TASK BRIEF:
Reproduce the listing verbatim through the line with "match parseRegister b with".

EXERCISE DATA:
(** [storage.createUser]: a new primary key, and the [unique] constraints on
    [username] and [email]; [bio], [avatar_url] are NULL, [is_admin] is
    false. *)
Definition createUser (username password email fullName : string) : M User.t :=
  fun db =>
    let id := fresh_uuid db in
    if bool_decide (users db !! id = None)
       && bool_decide (getUserByUsername db username = None)
       && bool_decide (getUserByEmail db email = None)
    then
      let u := User.mk id username password email fullName None None false (now db) in
      (inr u, mkDB (<[id := u]> (users db)) (skills db) (sessions db) (reviews db)
                (N.succ (next_uuid db)) (now db))
    else db_error db.

Record RegisterBody := mkRegisterBody {
  rg_username : JsonField;
  rg_password : JsonField;
  rg_email : JsonField;
  rg_fullName : JsonField
}.

Record LoginBody := mkLoginBody {
  lg_username : JsonField;
  lg_password : JsonField
}.

Section Auth.

(** [z.string().email()] *)
Variable is_email : string -> bool.
(** [bcrypt.compare(password, hash)] *)
Variable bcrypt_compare : string -> string -> bool.

(** [registerSchema.safeParse(req.body)] *)
Definition parseRegister (b : RegisterBody) : option (string * string * string * string) :=
  username ← zstring (rg_username b);
  guard (3 <= String.length username <= 20)%nat;;
  password ← zstring (rg_password b);
  guard (8 <= String.length password)%nat;;
  email ← zstring (rg_email b);
  guard (is_email email = true);;
  fullName ← zstring (rg_fullName b);
  guard (2 <= String.length fullName)%nat;;
  Some (username, password, email, fullName).

(** [hashed] is what [bcrypt.hash(password, 10)] returned for this request
    (it draws a fresh salt).  The [errors] field of the first 400 is not
    modelled. *)
Definition register (b : RegisterBody) (hashed : string) : M (Response * option string) :=
  match parseRegister b with
  | None => exit (respond 400 "Invalid input")
  | Some (username, _, email, fullName) =>
      u1 ← read (fun db => getUserByUsername db username);
      (if bool_decide (is_Some u1)
       then exit (respond 400 "Username already taken") else ret tt);;
      u2 ← read (fun db => getUserByEmail db email);
      (if bool_decide (is_Some u2)
       then exit (respond 400 "Email already registered") else ret tt);;
      user ← createUser username hashed email fullName;
      ret (mkResponse 201 (BAuthUser (user_json_without_password user)), Some (User.id user))
  end.

Definition login (b : LoginBody) : M (Response * option string) :=
  match zstring (lg_username b), zstring (lg_password b) with
  | Some username, Some password =>
      ou ← read (fun db => getUserByUsername db username);
      match ou with
      | None => exit (respond 401 "Invalid username or password")
      | Some user =>
          if bcrypt_compare password (User.password user)
          then ret (mkResponse 200 (BAuthUser (user_json_without_password user)),
                    Some (User.id user))
          else exit (respond 401 "Invalid username or password")
      end
  | _, _ => exit (respond 400 "Invalid input")
  end.

(* ------------------------------------------------------------------ *)
(** ** The route table of [registerRoutes] *)

Inductive Request :=
  | RRegister (b : RegisterBody) (hashed : string)
  | RLogin (b : LoginBody)
  | RMe
  | RMySkills
  | RPostSkill (b : SkillBody)
  | RDeleteSkill (id : string)
  | RSearch (q category : option string)
  | RMySessions
  | RRequestSession (b : SessionRequestBody)
  | RAdminUsers
  | RAdminSetAdmin (id : string) (isAdmin : FlagField)
  | RAdminDeleteUser (id : string)
  | RAdminStats
  | RPatchSession (id : string) (status : option string)
  | RPostReview (b : ReviewBody)
  | RReviews (userId : string)
  | RUserStats (id : string).

Definition no_session (h : M Response) : M (Response * option string) :=
  r ← h; ret (r, None).

(** A request with the [userId] of its cookie session. *)
Definition handle (userId : option string) (req : Request) : M (Response * option string) :=
  match req with
  | RRegister b hashed => register b hashed
  | RLogin b => login b
  | RMe => no_session (getMe userId)
  | RMySkills => no_session (getMySkills userId)
  | RPostSkill b => no_session (postSkill userId b)
  | RDeleteSkill id => no_session (deleteSkillRoute userId id)
  | RSearch q c => no_session (getSearch q c)
  | RMySessions => no_session (getMySessions userId)
  | RRequestSession b => no_session (requestSession userId b)
  | RAdminUsers => no_session (adminListUsers userId)
  | RAdminSetAdmin id f => no_session (adminSetAdmin userId id f)
  | RAdminDeleteUser id => no_session (adminDeleteUser userId id)
  | RAdminStats => no_session (adminStats userId)
  | RPatchSession id st => no_session (patchSession userId id st)
  | RPostReview b => no_session (postReview userId b)
  | RReviews uid => no_session (read (fun db => mkResponse 200 (BReviews (getReviewsByUserId db uid))))
  | RUserStats id => no_session (getUserStats id)
  end.

End Auth.

(** The requests that only read the database. *)
Definition read_only (req : Request) : bool :=
  match req with
  | RLogin _ | RMe | RMySkills | RSearch _ _ | RMySessions | RAdminUsers
  | RAdminStats | RReviews _ | RUserStats _ => true
  | _ => false
  end.

(* ------------------------------------------------------------------ *)
(** ** Integrity of the stored tables

    What the schema makes PostgreSQL enforce: each row stored under its
    primary key, every foreign key resolving, and the [unique] columns of
    [users]. *)
Definition db_ok (db : DB) : Prop :=
  (forall i u, users db !! i = Some u -> User.id u = i) /\
  (forall i j u v, users db !! i = Some u -> users db !! j = Some v ->
     User.username u = User.username v -> i = j) /\
  (forall i j u v, users db !! i = Some u -> users db !! j = Some v ->
     User.email u = User.email v -> i = j) /\
  (forall i k, skills db !! i = Some k -> Skill.id k = i /\ is_Some (users db !! Skill.userId k)) /\
  (forall i s, sessions db !! i = Some s ->
     Session.id s = i /\ is_Some (users db !! Session.requesterId s) /\
     is_Some (users db !! Session.providerId s) /\ is_Some (skills db !! Session.skillId s)) /\
  (forall r, In r (reviews db) ->
     is_Some (sessions db !! Review.sessionId r) /\ is_Some (users db !! Review.reviewerId r) /\
     is_Some (users db !! Review.revieweeId r)).

(* ------------------------------------------------------------------ *)
(** ** Client pages *)

(** [SessionCard] (Dashboard.tsx): the statuses its buttons send for the
    signed-in user [me]. *)
Definition card_actions (s : Session.t) (me : string) : list string :=
  let isRequester := bool_decide (Session.requesterId s = me) in
  let isProvider := bool_decide (Session.providerId s = me) in
  (if bool_decide (Session.status s = "pending") && isProvider
   then ["accepted"; "cancelled"] else []) ++
  (if bool_decide (Session.status s = "accepted") && isProvider
   then ["completed"] else []) ++
  (if bool_decide (Session.status s = "pending") && isRequester
   then ["cancelled"] else []).

(** The card shows [Leave Review] on a completed session. *)
Definition card_can_review (s : Session.t) : bool :=
  bool_decide (Session.status s = "completed").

RESPONSE AREA:
(** [storage.createUser]: a new primary key, and the [unique] constraints on
    [username] and [email]; [bio], [avatar_url] are NULL, [is_admin] is
    false. *)
Definition createUser (username password email fullName : string) : M User.t :=
  fun db =>
    let id := fresh_uuid db in
    if bool_decide (users db !! id = None)
       && bool_decide (getUserByUsername db username = None)
       && bool_decide (getUserByEmail db email = None)
    then
      let u := User.mk id username password email fullName None None false (now db) in
      (inr u, mkDB (<[id := u]> (users db)) (skills db) (sessions db) (reviews db)
                (N.succ (next_uuid db)) (now db))
    else db_error db.

Record RegisterBody := mkRegisterBody {
  rg_username : JsonField;
  rg_password : JsonField;
  rg_email : JsonField;
  rg_fullName : JsonField
}.

Record LoginBody := mkLoginBody {
  lg_username : JsonField;
  lg_password : JsonField
}.

Section Auth.

(** [z.string().email()] *)
Variable is_email : string -> bool.
(** [bcrypt.compare(password, hash)] *)
Variable bcrypt_compare : string -> string -> bool.

(** [registerSchema.safeParse(req.body)] *)
Definition parseRegister (b : RegisterBody) : option (string * string * string * string) :=
  username ← zstring (rg_username b);
  guard (3 <= String.length username <= 20)%nat;;
  password ← zstring (rg_password b);
  guard (8 <= String.length password)%nat;;
  email ← zstring (rg_email b);
  guard (is_email email = true);;
  fullName ← zstring (rg_fullName b);
  guard (2 <= String.length fullName)%nat;;
  Some (username, password, email, fullName).

(** [hashed] is what [bcrypt.hash(password, 10)] returned for this request
    (it draws a fresh salt).  The [errors] field of the first 400 is not
    modelled. *)
Definition register (b : RegisterBody) (hashed : string) : M (Response * option string) :=
  match parseRegister b with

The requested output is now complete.